- WHAT THE TASK REQUIRES
Once you reach the line containing "deadlines (t_expires s') acc" in the entries below, write out that line and each one after it down to the line containing "revert s l1", exactly and with nothing added.

-- -- --

(* ===== verification/Timers.v ===== *)
(** * The timer list of kern/schedule/sched.c: proofs

    The list stores, for every timer, the ticks it expires after its
    predecessor.  [deadlines] are the absolute times; each operation is proved
    to have its effect on them. *)

From S2P Require Import Prelude ListH SkewHeap Sched SchedProofs.

(** The absolute deadlines of the timers [ts], [acc] ticks from now on. *)
Fixpoint deadlines (ex : Z → Z) (acc : Z) (ts : list Z) : list (Z * Z) :=
  match ts with
  | [] => []
  | t :: r => (t, acc + ex t) :: deadlines ex (acc + ex t) r
  end.

(** A timer goes in front of the first one with a later deadline. *)
Fixpoint insert_deadline (x : Z * Z) (l : list (Z * Z)) : list (Z * Z) :=
  match l with
  | [] => [x]
  | y :: r => if x.2 <? y.2 then x :: l else y :: insert_deadline x r
  end.

(** The timer list of [s] holds the timers [ts]. *)
Record timers_inv (s : sched) (ts : list Z) : Prop := TimersInv {
  tm_links : dll (timer_link s) Head (Elem <$> ts);
  tm_range : ∀ t, t ∈ ts → 0 ≤ t_expires s t < 2 ^ 32;
}.

Lemma deadlines_ext ex ex' acc ts :
  (∀ t, t ∈ ts → ex' t = ex t) → deadlines ex' acc ts = deadlines ex acc ts.
Proof.
  revert acc. induction ts as [|t ts IH]; intros acc H; simpl; [done|].
  rewrite (H t) by set_solver. rewrite IH; [done|]. set_solver.
Qed.

Definition sum_ex (ex : Z → Z) (ts : list Z) : Z := foldr (λ t a, ex t + a) 0 ts.

Lemma deadlines_app ex acc l1 l2 :
  deadlines ex acc (l1 ++ l2) = deadlines ex acc l1 ++ deadlines ex (acc + sum_ex ex l1) l2.
Proof.
  revert acc. induction l1 as [|t l1 IH]; intros acc; simpl; [by rewrite Z.add_0_r|].
  rewrite IH. do 3 f_equal. lia.
Qed.

Lemma sum_ex_ext ex ex' ts : (∀ t, t ∈ ts → ex' t = ex t) → sum_ex ex' ts = sum_ex ex ts.
Proof.
  unfold sum_ex. induction ts as [|t ts IH]; intros H; simpl; [done|].
  rewrite (H t) by set_solver. rewrite IH; [done|]. set_solver.
Qed.

(** ** Adding a timer *)

(** What the timer operations leave alone. *)
Definition only_expires (s s' : sched) : Prop :=
  procs s' = procs s ∧ timer_link s' = timer_link s ∧ t_proc s' = t_proc s ∧ current s' = current s ∧
  idleproc s' = idleproc s ∧ run_pool s' = run_pool s ∧ run_heap s' = run_heap s ∧
  proc_num s' = proc_num s ∧ max_time_slice s' = max_time_slice s.

Lemma timer_walk_spec s l1 l2 timer acc e fuel :
  dll (timer_link s) Head (Elem <$> l1 ++ l2) → (timer ∉ l1 ++ l2) → NoDup l2 →
  t_expires s timer = e - acc → 0 ≤ e - acc < 2 ^ 32 →
  (∀ t, t ∈ l2 → 0 ≤ t_expires s t < 2 ^ 32) → (length l2 < fuel)%nat →
  ∃ a b s', l2 = a ++ b ∧
    timer_walk fuel timer (default Head (Elem <$> head l2)) s = Ok (default Head (Elem <$> head b), s') ∧
    only_expires s s' ∧
    deadlines (t_expires s') acc (a ++ timer :: b) =
      insert_deadline (timer, e) (deadlines (t_expires s) acc l2) ∧
    (∀ t, t ∉ timer :: l2 → t_expires s' t = t_expires s t) ∧
    (∀ t, t ∈ timer :: l2 → 0 ≤ t_expires s' t < 2 ^ 32).
Proof.
  revert s l1 acc fuel. induction l2 as [|n l2 IH]; intros s l1 acc fuel Hd Hni Hnd He Hr Hx Hf;
    (destruct fuel as [|fuel]; simpl in Hf; [lia|]).
  { exists [], [], s. simpl. rewrite He. split_and!; try done.
    - do 3 f_equal. lia.
    - intros t ->%list_elem_of_singleton. lia. }
  apply NoDup_cons in Hnd as [Hnn Hnd].
  assert (0 ≤ t_expires s n < 2 ^ 32) as Hn by (apply Hx; set_solver).
  assert (timer ≠ n) as Htn by set_solver.
  simpl. msteps. rewrite He. destruct (Z.ltb_spec (e - acc) (t_expires s n)) as [Hlt|Hge].
  - exists [], (n :: l2), (set_t_expires n (u32 (t_expires s n - (e - acc))) s).
    rewrite u32_small by lia. split_and!; try done; simpl.
    + rewrite upd_ne, He, upd_eq by done. replace (acc + (e - acc)) with e by lia.
      destruct (Z.ltb_spec e (acc + t_expires s n)); [|lia].
      replace (e + (t_expires s n - (e - acc))) with (acc + t_expires s n) by lia.
      do 2 f_equal. apply deadlines_ext. intros t Ht. by rewrite upd_ne by set_solver.
    + intros t Ht. by rewrite upd_ne by set_solver.
    + intros t [->|[->|Ht]%elem_of_cons]%elem_of_cons.
      * rewrite upd_ne by done. lia.
      * rewrite upd_eq. lia.
      * rewrite upd_ne by set_solver. apply Hx. set_solver.
  - msteps. rewrite u32_small by lia. simpl. rewrite fmap_app in Hd.
    pose proof Hd as Hd'. rewrite fmap_cons in Hd'. rewrite (list_next_dll _ _ _ _ _ Hd').
    destruct (IH (set_t_expires timer (e - acc - t_expires s n) s) (l1 ++ [n]) (acc + t_expires s n) fuel)
      as (a & b & s' & -> & E & Hoe & Hdl & Hout & Hin); simpl.
    + rewrite <-app_assoc, fmap_app. done.
    + rewrite <-app_assoc. done.
    + done.
    + rewrite upd_eq. lia.
    + lia.
    + intros t Ht. rewrite upd_ne by set_solver. apply Hx. set_solver.
    + lia.
    + exists (n :: a), b, s'. split_and!; try done.
      * rewrite <-E. by destruct (a ++ b).
      * simpl. rewrite (Hout n) by set_solver. simpl. rewrite upd_ne by done.
        rewrite Hdl. destruct (Z.ltb_spec e (acc + t_expires s n)); [lia|]. do 2 f_equal.
        apply deadlines_ext. intros t Ht. simpl. by rewrite upd_ne by set_solver.
      * intros t Ht. rewrite Hout by set_solver. simpl. by rewrite upd_ne by set_solver.
      * intros t Ht. destruct (decide (t = n)) as [->|]; [|apply Hin; set_solver].
        rewrite Hout by set_solver. simpl. by rewrite upd_ne by done.
Qed.

Lemma on_list_not_empty {A} `{!EqDecision A} (h : lheap (entry A)) (l1 l2 : list (entry A)) x :
  dll h Head (l1 ++ x :: l2) → list_empty h x = false.
Proof. intros Hd. eapply list_empty_member; [done|set_solver]. Qed.

(** [add_timer] gives the timer its deadline and changes no other deadline. *)
Lemma add_timer_spec s ts timer fuel :
  timers_inv s ts → (timer ∉ ts) → list_empty (timer_link s) (Elem timer) = true →
  0 < t_expires s timer < 2 ^ 32 → (length ts < fuel)%nat →
  ∃ ts' s', add_timer fuel timer s = Ok (tt, s') ∧ timers_inv s' ts' ∧ ts' ≡ₚ timer :: ts ∧
    deadlines (t_expires s') 0 ts' =
      insert_deadline (timer, t_expires s timer) (deadlines (t_expires s) 0 ts).
Proof.
  intros [Hd Hr] Hni He Hx Hf. unfold add_timer. rewrite bind_asserts by lia. rewrite bind_asserts by done.
  msteps. rewrite (list_next_head _ _ _ Hd).
  pose proof Hd as [Hnd _]. apply NoDup_cons in Hnd as [_ Hnd]. apply NoDup_fmap_1 in Hnd.
  destruct (timer_walk_spec s [] ts timer 0 (t_expires s timer) fuel)
    as (a & b & s' & -> & E & (_ & Hlk & _) & Hdl & Hout & Hin); [done|done|done|lia|lia|done|done|].
  replace (head (Elem <$> a ++ b)) with (Elem <$> head (a ++ b)) by by destruct (a ++ b).
  rewrite (bind_ok _ _ _ _ _ E).
  exists (a ++ timer :: b). eexists. split; [reflexivity|]. split_and!; [|by rewrite Permutation_middle|done].
  split; simpl.
  - rewrite Hlk, fmap_app. simpl. rewrite fmap_app in Hd.
    assert (Elem timer ∉ Head :: (Elem <$> a ++ b)) as Hfr.
    { rewrite not_elem_of_cons, elem_of_elems. done. }
    rewrite fmap_app in Hfr. destruct b as [|c b]; simpl in *.
    + rewrite app_nil_r in *. by apply list_add_before_head.
    + by apply list_add_before_dll.
  - intros t Ht. apply Hin. by rewrite Permutation_middle.
Qed.

(** ** Deleting a timer *)

Lemma del_timer_spec s l1 timer l2 :
  timers_inv s (l1 ++ timer :: l2) →
  (∀ n, head l2 = Some n → t_expires s n + t_expires s timer < 2 ^ 32) →
  ∃ s', del_timer timer s = Ok (tt, s') ∧ timers_inv s' (l1 ++ l2) ∧
    deadlines (t_expires s') 0 (l1 ++ l2) =
      deadlines (t_expires s) 0 l1 ++ tail (deadlines (t_expires s) (sum_ex (t_expires s) l1) (timer :: l2)) ∧
    list_empty (timer_link s') (Elem timer) = true ∧
    procs s' = procs s ∧ t_proc s' = t_proc s ∧ current s' = current s ∧
    idleproc s' = idleproc s ∧ run_pool s' = run_pool s ∧ run_heap s' = run_heap s ∧
    proc_num s' = proc_num s ∧ max_time_slice s' = max_time_slice s ∧
    (t_expires s timer = 0 → t_expires s' = t_expires s).
Proof.
  intros [Hd Hr] Hb. rewrite fmap_app in Hd. simpl in Hd.
  unfold del_timer. msteps. rewrite (on_list_not_empty _ _ _ _ Hd). simpl. rewrite bind_gets.
  destruct (list_del_init_dll _ _ _ _ _ Hd) as [Hd' He]. rewrite <-fmap_app in Hd'.
  pose proof Hd as [Hnd _]. rewrite app_comm_cons, <-Permutation_middle in Hnd.
  rewrite (list_next_dll _ _ _ _ _ Hd).
  assert (NoDup (timer :: l1 ++ l2)) as Hnd'.
  { apply (NoDup_fmap_1 Elem). rewrite fmap_cons, fmap_app.
    apply NoDup_cons in Hnd as [Hx Hnd]. simpl in Hnd. apply NoDup_cons in Hnd as [_ Hnd].
    constructor; [|done]. intros Hin. apply Hx. simpl. by right. }
  apply NoDup_cons in Hnd' as [Hni Hnd'].
  assert (∀ t, t ∈ l1 ++ l2 → 0 ≤ t_expires s t < 2 ^ 32) as Hr' by (intros; apply Hr; set_solver).
  destruct l2 as [|n l2]; simpl.
  { eexists. split.
    { by destruct (t_expires s timer =? 0); simpl; msteps. }
    simpl. rewrite !app_nil_r. rewrite app_nil_r in *. split_and!; try done. }
  destruct (Z.eqb_spec (t_expires s timer) 0) as [E0|E0]; simpl; msteps.
  - eexists. split; [reflexivity|]. simpl. split_and!; try done. rewrite deadlines_app. simpl.
    by rewrite E0, !Z.add_0_r.
  - assert (0 ≤ t_expires s timer < 2 ^ 32) by (apply Hr; set_solver).
    assert (0 ≤ t_expires s n < 2 ^ 32) by (apply Hr; set_solver).
    specialize (Hb n eq_refl). eexists. split; [reflexivity|]. simpl. split_and!; try done.
    + split; [done|]. intros t Ht. simpl. rewrite u32_small by lia.
      destruct (decide (n = t)) as [<-|]; [rewrite upd_eq; lia|]. rewrite upd_ne by done. by apply Hr'.
    + rewrite u32_small by lia. rewrite deadlines_app. simpl. rewrite upd_eq.
      apply NoDup_app in Hnd' as (_ & Hdis & [Hnl _]%NoDup_cons).
      rewrite (sum_ex_ext (t_expires s)), (deadlines_ext (t_expires s)); cycle 1.
      { intros t Ht. rewrite upd_ne; [done|]. intros <-. by eapply Hdis; [done|left]. }
      { intros t Ht. rewrite upd_ne; [done|]. intros <-. by eapply Hdis; [done|left]. }
      replace (0 + sum_ex (t_expires s) l1 + (t_expires s n + t_expires s timer))
        with (sum_ex (t_expires s) l1 + t_expires s timer + t_expires s n) by lia.
      do 2 f_equal. apply deadlines_ext. intros t Ht. rewrite upd_ne; [done|]. by intros <-.
Qed.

-- -- --

- RESPONSE AREA
    deadlines (t_expires s') acc (a ++ timer :: b) =
      insert_deadline (timer, e) (deadlines (t_expires s) acc l2) ∧
    (∀ t, t ∉ timer :: l2 → t_expires s' t = t_expires s t) ∧
    (∀ t, t ∈ timer :: l2 → 0 ≤ t_expires s' t < 2 ^ 32).
Proof.
  revert s l1 acc fuel. induction l2 as [|n l2 IH]; intros s l1 acc fuel Hd Hni Hnd He Hr Hx Hf;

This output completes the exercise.